ACTION ITEM
The answer is every line of the records that holds the word "program", copied in full.
-- Opening Marker --
(** [{"format": {"duration": "N/A"}, "streams": []}] *)
Definition report_unknown_duration : json :=
  JDict [("format", JDict [("duration", JStr "N/A")]); ("streams", JList [])].

(** [{"format": {"duration": "0.000000"}, "streams": []}] *)
Definition report_zero_duration : json :=
  JDict [("format", JDict [("duration", JStr "0.000000")]); ("streams", JList [])].

(** [{"format": {"duration": "3600.000000", "bit_rate": "5000000"},
      "streams": []}] *)
Definition report_format_only : json :=
  JDict [("format", JDict [("duration", JStr "3600.000000");
                           ("bit_rate", JStr "5000000")]);
         ("streams", JList [])].

Definition probe := get_video_metadata Decimal.float_of_str Decimal.int_of_str.

(** C1, at a failing input: a report whose duration is the string N/A makes
    [float] raise [ValueError], which no handler of the adapter catches (the
    per-stream [int(bit_rate)] does catch it). *)
Theorem unparsable_duration_escapes :
  probe (world_of (Loaded report_unknown_duration)) "clip.mp4" = Raise ValueError.
Proof. reflexivity. Qed.

Lemma null_duration_escapes float_of_str int_of_str :
  get_video_metadata float_of_str int_of_str
    (world_of (Loaded (JDict [("format", JDict [("duration", JNull)])]))) "clip.mp4"
  = Raise TypeError.
Proof. reflexivity. Qed.

Lemma scalar_report_escapes float_of_str int_of_str :
  get_video_metadata float_of_str int_of_str (world_of (Loaded (JInt 5))) "clip.mp4"
  = Raise TypeError.
Proof. reflexivity. Qed.

(** ** Error and placeholders *)

(** C7 as stated fails from right to left: a report with a zero duration
    and no bit rate is returned with placeholders and no error. *)
Lemma placeholders_without_error :
  probe (world_of (Loaded report_zero_duration)) "clip.mp4"
  = Return {| total_duration_sec := Py.Float 0; stream_bitrates_bps := [];
              error := None |}
  /\ is_zero (Py.Float 0) = true.
Proof. split; vm_compute; reflexivity. Qed.

(** C7, amended: a returned metadata whose error is set holds the
    placeholders (duration 0, no bit rates). *)
Theorem error_implies_placeholders float_of_str int_of_str w path md :
  get_video_metadata float_of_str int_of_str w path = Return md ->
  error md <> None ->
  total_duration_sec md = Py.Int 0 /\ stream_bitrates_bps md = [].
Proof.
  intros Hget Herr.
  destruct (adapter_error_shape _ _ _ _ _ Hget) as [Hnone | [m [_ ->]]].
  - contradiction.
  - split; reflexivity.
Qed.

Lemma error_implies_placeholders_witness :
  total_duration_sec (placeholder "File not found: clip.mp4") = Py.Int 0
  /\ stream_bitrates_bps (placeholder "File not found: clip.mp4") = [].
Proof.
  apply (error_implies_placeholders Decimal.float_of_str Decimal.int_of_str
           no_file "clip.mp4").
  - reflexivity.
  - discriminate.
Defined.

(** ** The container-level fallback *)

Lemma subscript_contains (v : json) (key : string) (x : json) :
  Json.subscript v key = Return x -> Json.contains key v = Return true.
Proof.
  destruct v; try discriminate. simpl.
  destruct (Json.lookup key fields); [reflexivity | discriminate].
Qed.

Lemma subscript_get (v : json) (key : string) (x default : json) :
  Json.subscript v key = Return x -> Json.get v key default = Return x.
Proof.
  destruct v; try discriminate. simpl.
  destruct (Json.lookup key fields); [intros H; injection H as ->; reflexivity | discriminate].
Qed.

(** [{"format": {"duration": "3600.000000", "bit_rate": 0}, "streams": []}] *)
Definition report_zero_bit_rate : json :=
  JDict [("format", JDict [("duration", JStr "3600.000000");
                           ("bit_rate", JInt 0)]);
         ("streams", JList [])].

(** C9 as stated fails: the code tests the truth value of the format's bit
    rate, so a bit rate that is present and that [int] turns into 0, the
    JSON number 0, is dropped and the returned list is empty, not [[0]]. *)
Lemma zero_format_bit_rate_is_dropped :
  let format := JDict [("duration", JStr "3600.000000"); ("bit_rate", JInt 0)] in
  Json.subscript report_zero_bit_rate "format" = Return format
  /\ per_stream_bitrates Decimal.int_of_str report_zero_bit_rate = Return []
  /\ Json.subscript format "bit_rate" = Return (JInt 0)
  /\ py_int Decimal.int_of_str (JInt 0) = Return 0
  /\ probe (world_of (Loaded report_zero_bit_rate)) "clip.mp4"
     = Return {| total_duration_sec := Py.Float 3600;
                 stream_bitrates_bps := [];
                 error := None |}.
Proof. repeat split; vm_compute; reflexivity. Qed.
(** * connection-details-go: a shallow embedding of [app.go]

    The program is one HTTP handler.  It collects request attributes,
    host attributes, a geolocation record and runtime statistics into a
    [ConnectionDetails] value and writes it as JSON or as an HTML page.

    Layout of this development:
    - Go values ([result], package [strings], [fmt], [path], [net],
      [textproto], [http]) as far as [app.go] uses them;
    - the data model and the three functions of [app.go]
      ([getNetworkInterfaces], [getPublicIPInfo], [connectionHandler])
      together with [main];
    - lemmas about the library layer, then the properties of the program. *)

From Stdlib Require Import Floats.
From Stdlib.Strings Require Import Ascii Byte.
From stdpp Require Import gmap strings list pretty.

(** ** Go values *)

(** A Go [error] is kept as its message. *)
Definition error := string.

(** A Go [(T, error)] result.  The library calls used by [app.go] return
    the zero value of [T] together with a non-nil error, or a value and a
    nil error. *)
Inductive result (A : Type) : Type :=
| Ok (a : A)
| Err (e : error).
Arguments Ok {A} a.
Arguments Err {A} e.

(** The line feed that Go writes as [\n]. *)
Definition newline : string := String "010"%char EmptyString.

(** [v, _ := f()] : the error is dropped, and on failure [v] is the zero
    value. *)
Definition value_or {A : Type} (zero : A) (r : result A) : A :=
  match r with
  | Ok a => a
  | Err _ => zero
  end.

(** ** Package [strings] *)
Module strings.

(** [strings.HasPrefix(s, prefix)] *)
Fixpoint HasPrefix (s prefix : string) {struct prefix} : bool :=
  match prefix with
  | EmptyString => true
  | String p prefix' =>
      match s with
      | EmptyString => false
      | String c s' => Ascii.eqb c p && HasPrefix s' prefix'
      end
  end.

(** [strings.Index(s, substr)]: the byte offset of the first occurrence,
    [None] for Go's [-1]. *)
Fixpoint Index (s substr : string) : option nat :=
  if HasPrefix s substr then Some 0%nat
  else
    match s with
    | EmptyString => None
    | String _ s' => S <$> Index s' substr
    end.

(** [strings.Contains(s, substr)] is [Index(s, substr) >= 0]. *)
Definition Contains (s substr : string) : bool :=
  if Index s substr is Some _ then true else false.

(** The slices [s[:n]] and [s[n:]]. *)
Fixpoint slice_to (n : nat) (s : string) : string :=
  match n, s with
  | S n', String c s' => String c (slice_to n' s')
  | _, _ => EmptyString
  end.

Fixpoint slice_from (n : nat) (s : string) : string :=
  match n, s with
  | S n', String _ s' => slice_from n' s'
  | _, _ => s
  end.

(** The loop of [genSplit] for a non-empty separator.  Go bounds the
    number of cuts by [n-1] where [n <= len(s)+1]; [cuts] is that bound.
    When it is used up, or no separator is left, the rest of the string is
    the last element. *)
Fixpoint genSplit (cuts : nat) (s sep : string) : list string :=
  match cuts with
  | O => [s]
  | S cuts' =>
      match Index s sep with
      | None => [s]
      | Some m =>
          slice_to m s
            :: genSplit cuts' (slice_from (m + String.length sep) s) sep
      end
  end.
-- Closing Marker --
SOLVED PROBLEM
    The program is one HTTP handler.  It collects request attributes,
    - lemmas about the library layer, then the properties of the program. *)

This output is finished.